I like to dream of a Church that lives the compassion of Jesus. Compassion is to "suffer with," to feel what the others feel, to share in their sentiments. It is the Mother Church, as a mother that caresses her children with compassion. A Church that has a heart without boundaries; but not just the heart, -also the look -  the gentleness of the look of Jesus, which often is more eloquent than many words.

People expect to find in us the look of Jesus, sometimes without even knowing it, that serene, happy look that enters the heart. However, as your representatives said, the whole parish must be a welcoming community, not just the priests and catechists. The whole parish! Must welcome .

We must rethink to what degree our parishes are welcoming, if the schedule of activities favors the participation of young people; if we are able to speak their language, to accept also in other environments (as, for instance, in sports, in the new technologies) the possibilities to proclaim the Gospel.

We become audacious in exploring new ways for our communities to be houses where the door is always open. The door is open! But it is important that hospitality be followed by a clear proposal of faith, a proposal of faith often not explicit, but with the attitude, with the testimony: in this institution that is called Church, in this institution that is called parish an air of faith is breathed, because there is belief in the Lord Jesus.

I will ask you to study well the things that I have said: orphan-hood, and to study how the memory of the family can be recovered; how to have affection in the parishes, gratuitousness. That the parish not be an institution linked only to the situations of the moment. No, that it be historical, that it be a path of pastoral conversion. That it be able in the present to welcome with tenderness and to send her children forward with hope and patience.

I love priests so much, because it's not east to be a parish priest. It's easier to be a Bishop than a parish priest! Because we Bishops always have the possibility to distance ourselves, or to hide behind "His Excellency," and that protects us!

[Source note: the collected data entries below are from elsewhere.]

Definition add_device (e : Endpoint) (d : DeviceInfo) : Endpoint :=
  if decide (d ∈ device_infos e) then e
  else mkEndpoint (ep_id e) (ep_ip e) (business_port e) (mgmt_port e) (ep_status e)
         (device_infos e ++ [d]) (hb_timestamp e) (workload e).

(** [list.remove]: the first occurrence. *)
Fixpoint list_remove_first {A} `{!EqDecision A} (x : A) (l : list A) : list A :=
  match l with
  | [] => []
  | y :: l' => if decide (x = y) then l' else y :: list_remove_first x l'
  end.

Definition del_device (e : Endpoint) (d : DeviceInfo) : Endpoint :=
  if decide (d ∈ device_infos e) then
    mkEndpoint (ep_id e) (ep_ip e) (business_port e) (mgmt_port e) (ep_status e)
      (list_remove_first d (device_infos e)) (hb_timestamp e) (workload e)
  else e.

Definition is_alive (e : Endpoint) (timestamp heartbeat_timeout : f64) : bool :=
  fle (fsub timestamp (hb_timestamp e)) heartbeat_timeout.

Definition set_hb (e : Endpoint) (t : f64) : Endpoint :=
  mkEndpoint (ep_id e) (ep_ip e) (business_port e) (mgmt_port e) (ep_status e)
    (device_infos e) t (workload e).
Definition set_ep_status (e : Endpoint) (s : EndpointStatus) : Endpoint :=
  mkEndpoint (ep_id e) (ep_ip e) (business_port e) (mgmt_port e) s
    (device_infos e) (hb_timestamp e) (workload e).
Definition set_ep_workload (e : Endpoint) (w : Workload) : Endpoint :=
  mkEndpoint (ep_id e) (ep_ip e) (business_port e) (mgmt_port e) (ep_status e)
    (device_infos e) (hb_timestamp e) w.

(** ** Node managers and parallel configuration *)

Record NodeManagerInfo := mkNM { pod_ip : string; port : string; device_num : Z }.

#[global] Instance NodeManagerInfo_eq_dec : EqDecision NodeManagerInfo.
Proof. solve_decision. Defined.

Record ParallelConfig := mkPC {
  dp_size : Z; cp_size : Z; tp_size : Z; sp_size : Z; ep_size : Z; pp_size : Z;
  world_size : Z
}.

(** [ParallelConfig.__init__]: a missing or zero world size is
    [dp * cp * tp * pp]; with [enable_ep] the expert parallel size is the world
    size. *)
Definition ParallelConfig_init (dp cp tp sp ep pp world : option Z)
    (enable_ep : bool) : ParallelConfig :=
  let dp_val := default 1 dp in
  let cp_val := default 1 cp in
  let tp_val := default 1 tp in
  let sp_val := default 1 sp in
  let pp_val := default 1 pp in
  let world0 := default 0 world in
  let world_val := if world0 =? 0 then dp_val * cp_val * tp_val * pp_val else world0 in
  let ep_val := if enable_ep then world_val else default 1 ep in
  mkPC dp_val cp_val tp_val sp_val ep_val pp_val world_val.

(** ** Instances *)

(** A pointer to an endpoint object: the pod and the key of the pod's dictionary. *)
Abbreviation eptr := (string * Z)%type.
Abbreviation pod_endpoints := (dict Z Endpoint).

Record Instance := mkInstance {
  job_name : string;
  model_name : string;
  ins_id : Z;
  role : string;
  status : InsStatus;
  parallel_config : option ParallelConfig;
  enable_multi_endpoints : bool;
  node_managers : list NodeManagerInfo;
  endpoints : dict string pod_endpoints;
  gathered_workload : Workload;
  endpoints_version : Z;
  cached_endpoints_tuple : option (list eptr);
  cached_endpoints_version : option Z
}.

(** [Instance(...)]: pydantic defaults, then the private cache fields. *)
Definition Instance_init (job model : string) (id : Z) (r : string)
    (pc : option ParallelConfig) (multi : bool) : Instance :=
  mkInstance job model id r INITIAL pc multi [] [] Workload0 0 None None.

Definition set_status (i : Instance) (s : InsStatus) : Instance :=
  mkInstance (job_name i) (model_name i) (ins_id i) (role i) s (parallel_config i)
    (enable_multi_endpoints i) (node_managers i) (endpoints i) (gathered_workload i)
    (endpoints_version i) (cached_endpoints_tuple i) (cached_endpoints_version i).
Definition set_node_managers (i : Instance) (l : list NodeManagerInfo) : Instance :=
  mkInstance (job_name i) (model_name i) (ins_id i) (role i) (status i) (parallel_config i)
    (enable_multi_endpoints i) l (endpoints i) (gathered_workload i)
    (endpoints_version i) (cached_endpoints_tuple i) (cached_endpoints_version i).
(** Assignment of the dictionary alone (no version bump). *)
Definition set_endpoints (i : Instance) (d : dict string pod_endpoints) : Instance :=
  mkInstance (job_name i) (model_name i) (ins_id i) (role i) (status i) (parallel_config i)
    (enable_multi_endpoints i) (node_managers i) d (gathered_workload i)
    (endpoints_version i) (cached_endpoints_tuple i) (cached_endpoints_version i).
Definition set_gathered (i : Instance) (w : Workload) : Instance :=
  mkInstance (job_name i) (model_name i) (ins_id i) (role i) (status i) (parallel_config i)
    (enable_multi_endpoints i) (node_managers i) (endpoints i) w
    (endpoints_version i) (cached_endpoints_tuple i) (cached_endpoints_version i).
Definition bump_version (i : Instance) : Instance :=
  mkInstance (job_name i) (model_name i) (ins_id i) (role i) (status i) (parallel_config i)
    (enable_multi_endpoints i) (node_managers i) (endpoints i) (gathered_workload i)
    (endpoints_version i + 1) (cached_endpoints_tuple i) (cached_endpoints_version i).
Definition set_cache (i : Instance) (t : list eptr) : Instance :=
  mkInstance (job_name i) (model_name i) (ins_id i) (role i) (status i) (parallel_config i)
    (enable_multi_endpoints i) (node_managers i) (endpoints i) (gathered_workload i)
    (endpoints_version i) (Some t) (Some (endpoints_version i)).

Definition add_node_mgr (i : Instance) (ip pt : option string) (devs : Z) : Instance :=
  match ip, pt with
  | Some ip, Some pt =>
      let nm := mkNM ip pt devs in
      if decide (nm ∈ node_managers i) then i
      else set_node_managers i (node_managers i ++ [nm])
  | _, _ => i
  end.

(** The record searched for is rebuilt from [pod_ip] and [port] only, so its
    [device_num] is the default 0. *)
Definition del_node_mgr (i : Instance) (ip pt : option string) : Instance :=
  match ip, pt with
  | Some ip, Some pt =>
      let nm := mkNM ip pt 0 in
      if decide (nm ∈ node_managers i) then
        set_node_managers i (list_remove_first nm (node_managers i))
      else i
  | _, _ => i
  end.

Definition has_node_mgr (i : Instance) (ip : string) : bool :=
  existsb (λ nm, bool_decide (pod_ip nm = ip)) (node_managers i).

Definition add_endpoints (i : Instance) (ip : string) (eps : option pod_endpoints) : Instance :=
  match eps with
  | None => i
  | Some eps => bump_version (set_endpoints i (dset (endpoints i) ip eps))
  end.

Definition del_endpoints (i : Instance) (ip : string) : Instance :=
  if dhas (endpoints i) ip then bump_version (set_endpoints i (ddel (endpoints i) ip))
  else i.

Definition get_endpoints_num (i : Instance) : Z :=
  foldr (λ pod acc, Z.of_nat (length pod) + acc) 0 (dvalues (endpoints i)).

Definition get_expected_endpoint_count (i : Instance) : Z :=
  match parallel_config i with
  | None => 0
  | Some pc =>
      if enable_multi_endpoints i then dp_size pc
      else match node_managers i with
           | [] => 0
           | nm :: _ =>
               if device_num nm <=? 0 then 0
               else (world_size pc + device_num nm - 1) / device_num nm
           end
  end.

Definition is_endpoints_enough (i : Instance) : bool :=
  match parallel_config i with
  | None => false
  | Some pc =>
      if enable_multi_endpoints i then get_endpoints_num i =? dp_size pc
      else
        let expected := get_expected_endpoint_count i in
        if expected <=? 0 then false
        else Z.of_nat (length (node_managers i)) =? expected
  end.

(** All endpoint objects, in iteration order. *)
Definition endpoints_flat (i : Instance) : list Endpoint :=
  concat (map dvalues (dvalues (endpoints i))).

(** The alarm [ServerExceptionEvent] per endpoint ip, with the ids, in the order
    the loop meets them. *)
Definition group_by_ip (eps : list Endpoint) : dict string (list Z) :=
  fold_left (λ acc e, dset acc (ep_ip e) (default [] (dget acc (ep_ip e)) ++ [ep_id e])) eps [].

Definition ACTIVE_INSTANCE_HEARTBEAT_TIMEOUT : f64 := f_of_Z 5.
Definition CLEAR_INSTANCE_TIMEOUT : f64 := f_of_Z 300.

Definition is_all_endpoints_alive (i : Instance) (now : f64) : bool * dict string (list Z) :=
  let timeout := if decide (status i = ACTIVE) then ACTIVE_INSTANCE_HEARTBEAT_TIMEOUT
                 else CLEAR_INSTANCE_TIMEOUT in
  let dead := group_by_ip (List.filter (λ e, negb (is_alive e now timeout)) (endpoints_flat i)) in
  (bool_decide (dead = []), dead).

Definition is_all_endpoints_ready (i : Instance) : bool :=
  forallb (λ e, bool_decide (ep_status e = EP_NORMAL)) (endpoints_flat i).

Definition is_have_one_endpoint_abnormal (i : Instance) : bool * dict string (list Z) :=
  let bad := group_by_ip (List.filter (λ e, bool_decide (ep_status e = EP_ABNORMAL))
                            (endpoints_flat i)) in
  (bool_decide (bad ≠ []), bad).

Definition is_ip_in_endpoints (i : Instance) (ip : string) : bool := dhas (endpoints i) ip.

(** The loop of [update_heartbeat] over one pod: each endpoint gets the
    timestamp, then its status; a missing id raises [KeyError] with the
    endpoints before it (and the timestamp of this one) already written. *)
Fixpoint heartbeat_pod (ts : f64) (st : dict Z EndpointStatus) (pod : pod_endpoints)
    : pod_endpoints * py unit :=
  match pod with
  | [] => ([], Ret tt)
  | (k, e) :: rest =>
      let e1 := set_hb e ts in
      match dget st (ep_id e) with
      | None => ((k, e1) :: rest, Raise KeyError)
      | Some s =>
          let '(rest', r) := heartbeat_pod ts st rest in
          ((k, set_ep_status e1 s) :: rest', r)
      end
  end.

Definition update_heartbeat (i : Instance) (ip : string) (ts : f64)
    (st : dict Z EndpointStatus) : Instance * py bool :=
  match dget (endpoints i) ip with
  | None => (i, Ret false)
  | Some pod =>
      if bool_decide (length pod ≠ length st) then (i, Ret false)
      else
        let '(pod', r) := heartbeat_pod ts st pod in
        (set_endpoints i (dset (endpoints i) ip pod'), _ ← r; Ret true)
  end.

Definition get_endpoints (i : Instance) (ip : string) : pod_endpoints :=
  default [] (dget (endpoints i) ip).

(** Following an endpoint pointer. *)
Definition deref (i : Instance) (p : eptr) : option Endpoint :=
  match dget (endpoints i) p.1 with
  | Some pod => dget pod p.2
  | None => None
  end.

(** The rebuild loop of [get_all_endpoints]. *)
Definition scan_endpoints (i : Instance) : list eptr :=
  concat (map (λ '(ip, pod),
    concat (map (λ '(k, e),
      if enable_multi_endpoints i then [(ip, k)]
      else if ep_id e =? 0 then [(ip, k)] else []) pod)) (endpoints i)).

Definition get_all_endpoints (i : Instance) : list eptr * Instance :=
  match cached_endpoints_tuple i with
  | Some t =>
      if decide (cached_endpoints_version i = Some (endpoints_version i)) then (t, i)
      else (scan_endpoints i, set_cache i (scan_endpoints i))
  | None => (scan_endpoints i, set_cache i (scan_endpoints i))
  end.

Definition get_node_managers_num (i : Instance) : Z := Z.of_nat (length (node_managers i)).
Definition get_node_managers (i : Instance) : list NodeManagerInfo := node_managers i.
Definition update_instance_status (i : Instance) (s : InsStatus) : Instance := set_status i s.

(** [ReadOnlyInstance.to_instance]: a new [Instance] from four fields, then five
    copied attributes; [enable_multi_endpoints] is not among them and takes its
    default. *)
Definition to_instance (i : Instance) : Instance :=
  let c0 := Instance_init (job_name i) (model_name i) (ins_id i) (role i) None true in
  let c1 := set_status c0 (status i) in
  let c2 := mkInstance (job_name c1) (model_name c1) (ins_id c1) (role c1) (status c1)
              (parallel_config i) (enable_multi_endpoints c1) (node_managers c1)
              (endpoints c1) (gathered_workload c1) (endpoints_version c1)
              (cached_endpoints_tuple c1) (cached_endpoints_version c1) in
  let c3 := set_node_managers c2 (node_managers i) in
  let c4 := set_endpoints c3 (endpoints i) in
  set_gathered c4 (gathered_workload i).

(** ** Method sequences *)

(** The public methods that change an instance, as data, and their execution. *)
Inductive ins_op :=
| OpAddNM (ip pt : option string) (devs : Z)
| OpDelNM (ip pt : option string)
| OpAddEndpoints (ip : string) (eps : option pod_endpoints)
| OpDelEndpoints (ip : string)
| OpHeartbeat (ip : string) (ts : f64) (st : dict Z EndpointStatus)
| OpGetAll
| OpStatus (s : InsStatus).

Definition ins_step (i : Instance) (o : ins_op) : Instance :=
  match o with
  | OpAddNM ip pt n => add_node_mgr i ip pt n
  | OpDelNM ip pt => del_node_mgr i ip pt
  | OpAddEndpoints ip eps => add_endpoints i ip eps
  | OpDelEndpoints ip => del_endpoints i ip
  | OpHeartbeat ip ts st => (update_heartbeat i ip ts st).1
  | OpGetAll => (get_all_endpoints i).2
  | OpStatus s => update_instance_status i s
  end.

Definition ins_run (i : Instance) (ops : list ins_op) : Instance := fold_left ins_step ops i.

(** Instances are shared objects: a store maps addresses to them, and a reference to an
    endpoint is the address of its instance with a pointer inside it. *)
Abbreviation ref := nat.
Abbreviation epref := (ref * eptr)%type.

Definition store_set (st : ref → Instance) (r : ref) (i : Instance) : ref → Instance :=
  λ r', if decide (r' = r) then i else st r'.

But to be a parish priest, when they knock on the door: "Father, this, Father that and Father there .." It's not easy! When someone comes to tell you the problems of the family, or that dead person, or when the so-called "girls of Caritas" come to gossip against the so-called "girls of the catecheses" . It's not easy to be a parish priest!

But I want to say something, I said it once before: the Italian Church is so strong thanks to the parish priests! These parish priests that - now they have another system - slept with the telephone on the night table and got up at any hour to go to a sick person . No one died without the Sacraments . Close, close parish priests! And then? They left this memory of evangelization .

We think of Mother Church and we say to our Mother Church what Elizabeth said to Mary when she became Mother, in expectation of her son: "Happy are you, because you have believed!" We want a Church of faith, which believes that the Lord is able to make her Mother, to give her many children, our Holy Mother Church. Thank you!